Hay una carta o perfil muy emotivo que escribió Gabriel García Márquez a su amigo muerto Julio Cortázar. Escrito con una ternura infinita, nació del recuerdo de dos viajes. El primero, a Praga. Viajaban en tren cuando el escritor Carlos Fuentes le preguntó al porteño, apasionado y loco por el jazz, cómo fue que introdujeron el piano en el género. Al parecer, Cortázar dio un tratado sobre la cuestión y se sintieron como alumnos en una clase maestra. La aventura se alargó durante horas sin condenarles al aburrimiento. El segundo, en Managua. Cuando Cortázar pronunció un discurso en pleno proceso sandinista.
“Estos dos recuerdos de Cortázar que tanto me afectaron me parecen también los que mejor lo definían”, escribió el maestro colombiano. “Eran los dos extremos de su personalidad. En privado, como en el tren de Praga, lograba seducir por su elocuencia, por su erudición viva, por su memoria milimétrica, por su humor peligroso, por todo lo que hizo de él un intelectual de los grandes en el buen sentido de otros tiempos. En público, a pesar de su reticencia a convertirse en un espectáculo, fascinaba al auditorio con una presencia ineludible que tenía algo de sobrenatural, al mismo tiempo tierna y extraña. En ambos casos fue el ser humano más importante que he tenido la suerte de conocer”.
Hijo de un funcionario de la embajada argentina en Bélgica, Julio Cortázar no llegó a Argentina hasta los cuatro años. Allí pasó su infancia y allí conoció los relatos de Edgar Allan Poe, que le producían pesadillas. Qué orgullo sintió cuando, muchos años después, ganó algún dinero traduciendo del inglés al autor maldito. Desde muy pequeño era escritor. Sin embargo, el camino de la publicación le llegó a los 37 años, con Bestiario. Hay cuentos maravillosos en ese libro como Casa tomada, que tan sutilmente nos introduce en la realidad de un pueblo cautivo de su situación política. Claro que esta es solamente una de las interpretaciones posibles. El estreno tardío de Cortázar es –todavía hoy– una esperanza para los escritores jóvenes, para que no caigan en el desaliento o en el desconsuelo y sean pacientes pero perseverantes.
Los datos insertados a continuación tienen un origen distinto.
(* ===== verification/RadixInv.v ===== *)
(** The well-formedness invariant of the radix tree, and its preservation by
    the structural changes the operations make: splitting a node, adding a
    leaf, deleting a leaf, changing a lock count. *)

From stdpp Require Import base gmap strings list.
From Stdlib Require Import ZArith Lia.
From S2P Require Import Prelude.
From S2P Require Import PyData.
From S2P Require Import RadixKey.
From S2P Require Import RadixTree.

Open Scope Z_scope.

(** ** Sums over a finite map *)

Section map_sum.
Context {V : Type}.
Implicit Types (f : nat → V → Z) (m : gmap nat V).

Definition map_sum f m : Z := map_fold (λ k x acc, f k x + acc) 0 m.

Lemma map_sum_empty f : map_sum f ∅ = 0.
Proof. apply map_fold_empty. Qed.

Lemma map_sum_insert_new f m k x :
  m !! k = None → map_sum f (<[k := x]> m) = f k x + map_sum f m.
Proof.
  intros Hk. unfold map_sum. rewrite map_fold_insert_L; [done| |done].
  intros; lia.
Qed.

Lemma map_sum_delete f m k x :
  m !! k = Some x → map_sum f (delete k m) = map_sum f m - f k x.
Proof.
  intros Hk. rewrite <-(insert_delete_id m k x) at 2 by done.
  rewrite map_sum_insert_new by apply lookup_delete_eq. lia.
Qed.

Lemma map_sum_insert f m k x y :
  m !! k = Some y → map_sum f (<[k := x]> m) = map_sum f m - f k y + f k x.
Proof.
  intros Hk. rewrite <-insert_delete_eq, map_sum_insert_new by apply lookup_delete_eq.
  rewrite (map_sum_delete _ _ _ y) by done. lia.
Qed.

Lemma map_sum_nonneg f m : (∀ k x, m !! k = Some x → 0 ≤ f k x) → 0 ≤ map_sum f m.
Proof.
  induction m as [|k x m Hk IH] using map_ind; intros Hf; [by rewrite map_sum_empty|].
  rewrite map_sum_insert_new by done.
  assert (0 ≤ f k x) by (apply Hf; by rewrite lookup_insert_eq).
  assert (0 ≤ map_sum f m); [|lia]. apply IH. intros k' x' Hk'. apply Hf.
  rewrite lookup_insert_ne; [done|]. intros ->. congruence.
Qed.
(* ===== verification/RadixOps.v ===== *)
(** The operations of the prefix cache keep the invariant and act on the
    content as specified: lookup, insertion and locks. *)

From stdpp Require Import base gmap strings list.
From Stdlib Require Import ZArith Lia.
From S2P Require Import Prelude.
From S2P Require Import PyData.
From S2P Require Import RadixKey.
From S2P Require Import RadixTree.
From S2P Require Import RadixInv.
From S2P Require Import RadixContent.

Open Scope Z_scope.

(** ** Contracts of the environment *)

(** The native hash yields one digest per page, each at least 16 hex digits. *)
Class EnvLaws `{Env} := {
  monotonic_le : ∀ i j, (i ≤ j)%nat → monotonic i ≤ monotonic j;
  get_hash_str_ok : ∀ k prior ps, (1 ≤ ps)%nat → (ps | key_len k)%nat →
    length (get_hash_str k prior ps) = (key_len k / ps)%nat ∧
    Forall (λ s, ∃ z, hash_str_to_int64 s = Ok z) (get_hash_str k prior ps);
}.

(** ** The invariant of the whole cache *)

(** Block hashes, where computed, cover the pages of the node. *)
Definition hash_ok (ps : nat) (nd : TreeNode) (m : NodeMeta) : Prop :=
  ∀ h, hash_value m = Some h → length h = (key_len (nkey nd) / ps)%nat ∧
    Forall (λ s, ∃ z, hash_str_to_int64 s = Ok z) h.

Definition meta_wf {A} (ps : nat) (st : RadixCache A) : Prop :=
  ∀ n nd, nodes (tree st) !! n = Some nd → ∃ m, meta st !! n = Some m ∧ hash_ok ps nd m.

(** The sessions that tag a node. *)
Definition holders (m : NodeMeta) : gset string := default ∅ (session_ids m).

(** The session index and the tags agree: a tagged node is in the tree and in
    the index entry of each of its sessions, and indexed nodes are known. *)
Record session_wf {A} (st : RadixCache A) : Prop := {
  sx_alive n m sid : meta st !! n = Some m → sid ∈ holders m → is_Some (nodes (tree st) !! n);
  sx_indexed n m sid : meta st !! n = Some m → sid ∈ holders m →
    ∃ lv, session_leaves st !! sid = Some lv ∧ n ∈ lv;
  sx_known sid lv n : session_leaves st !! sid = Some lv → n ∈ lv → is_Some (meta st !! n);
}.

Record cache_wf {A} (cfg : Config) (st : RadixCache A) (L : list nat) : Prop := {
  cw_ps : (1 ≤ page_size cfg)%nat;
  cw_tree : tree_wf (page_size cfg) (is_eagle cfg) (tree st) L;
  cw_meta : meta_wf (page_size cfg) st;
  cw_session : session_wf st;
}.
(* ===== verification/RadixEvict.v ===== *)
(** Locks, deletion and eviction of the prefix cache. *)

From stdpp Require Import base gmap strings list.
From Stdlib Require Import ZArith Lia.
From S2P Require Import Prelude.
From S2P Require Import PyData.
From S2P Require Import RadixKey.
From S2P Require Import RadixTree.
From S2P Require Import RadixInv.
From S2P Require Import RadixContent.
From S2P Require Import RadixOps.
From S2P Require Import RadixInsert.

Open Scope Z_scope.

(** ** Locks *)

Lemma lock_wf_perm t L1 L2 : L1 ≡ₚ L2 → lock_wf t L1 → lock_wf t L2.
Proof.
  intros Hp (P & HP & Hcnt).
  assert (∃ P2, Forall2 (path_up (root_node t) (par_of t)) L2 P2 ∧ concat P2 ≡ₚ concat P)
    as (P2 & HP2 & HPp).
  { clear Hcnt. revert P HP. induction Hp as [|x l1 l2 Hp IH|x y l|l1 l2 l3 H1 IH1 H2 IH2]; intros P HP.
    - apply Forall2_nil_inv_l in HP as ->. by exists [].
    - apply Forall2_cons_inv_l in HP as (q & P' & Hq & HP & ->).
      destruct (IH _ HP) as (P2 & ? & Hc). exists (q :: P2). split; [by constructor|].
      cbn. by rewrite Hc.
    - apply Forall2_cons_inv_l in HP as (q & P1 & Hq & HP & ->).
      apply Forall2_cons_inv_l in HP as (q' & P2 & Hq' & HP & ->).
      exists (q' :: q :: P2). split; [by repeat constructor|]. cbn.
      rewrite !app_assoc. by rewrite (Permutation_app_comm q q').
    - destruct (IH1 _ HP) as (P2 & HP2 & Hc2). destruct (IH2 _ HP2) as (P3 & ? & Hc3).
      exists P3. split; [done|]. by rewrite Hc3. }
  exists P2. split; [done|]. intros n nd Hn Hne. rewrite (Hcnt n nd Hn Hne). f_equal.
  symmetry. by apply perm_pcount.
Qed.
Hay algo de hechicero en Julio Cortázar. Serán sus ojos separados como en las águilas y las serpientes, su mirada arqueada y triste, su fisionomía larga y estrecha con unas manos demasiado grandes. En una famosa entrevista para TVE, el magnífico Joaquín Soler Serrano le preguntó por un rasgo muy marcado en su carácter: “Tienes fama de haber sido un solitario”. Cortázar sonrió levemente y afirmó con la cabeza. “Me da un poco de tristeza tener que contestarte porque, evidentemente, yo sé que hay una especie de desgarramiento en mí”, concedió. “Soy por naturaleza solitario. Me siento bien solo. Puedo vivir largos periodos solo”.
Aquello, explicó, fue cambiando con su traslado a Europa, donde descubrió al prójimo. “En ese momento lo que yo reivindicaba como un derecho y casi un orgullo, el hecho de que me dejasen en paz y estuviese solo, se convirtió en un sentimiento de culpa”. Y continuó: “Es un poco como el doctor Jekyll y mister Hyde. Digamos que el solitario es mister Hyde, el malo. El doctor Jekyll es el que trata de hacer alguna cosa. Hay un enfrentamiento y me sucede que a veces en grandes reuniones y encuentros humanos muy bellos me siento muy bien, pero hay un momento en que mister Hyde me dice en el oído: ‘Hombre, ¿y por qué no estás escuchando un disco tranquilo en tu casa?’.
Voy a contar una anécdota. Las fotografías a Julio Cortázar más icónicas se las hizo Alberto Jonquières, que vive en Valencia y es el hijo de su casi hermano Eduardo Alberto –hay incluso una obra publicada con la correspondencia compartida entre ellos: Cartas a los Jonquières–. Un amigo tuvo la ocasión de entrevistarlo para un blog que montamos en la universidad y le comentó que, a menudo, le preguntan por esas fotografías. ¿Dónde estaba? “En su casa”. ¿Qué hacía? “¿No ves que fumaba una pipa?”. Alberto tiene ese atributo de llamar blanco a lo que es blanco y recordaré siempre la respuesta que le dio a mi amigo cuando, muerto de curiosidad, le preguntó cómo era Cortázar. “Era un tío majo y muy grandote y tocaba muy mal la trompeta”. Él, tan frío y directo, arrancó la mística de raíz: no hay héroe que sobreviva a la palabra honesta de un amigo. Tampoco Julio Cortázar.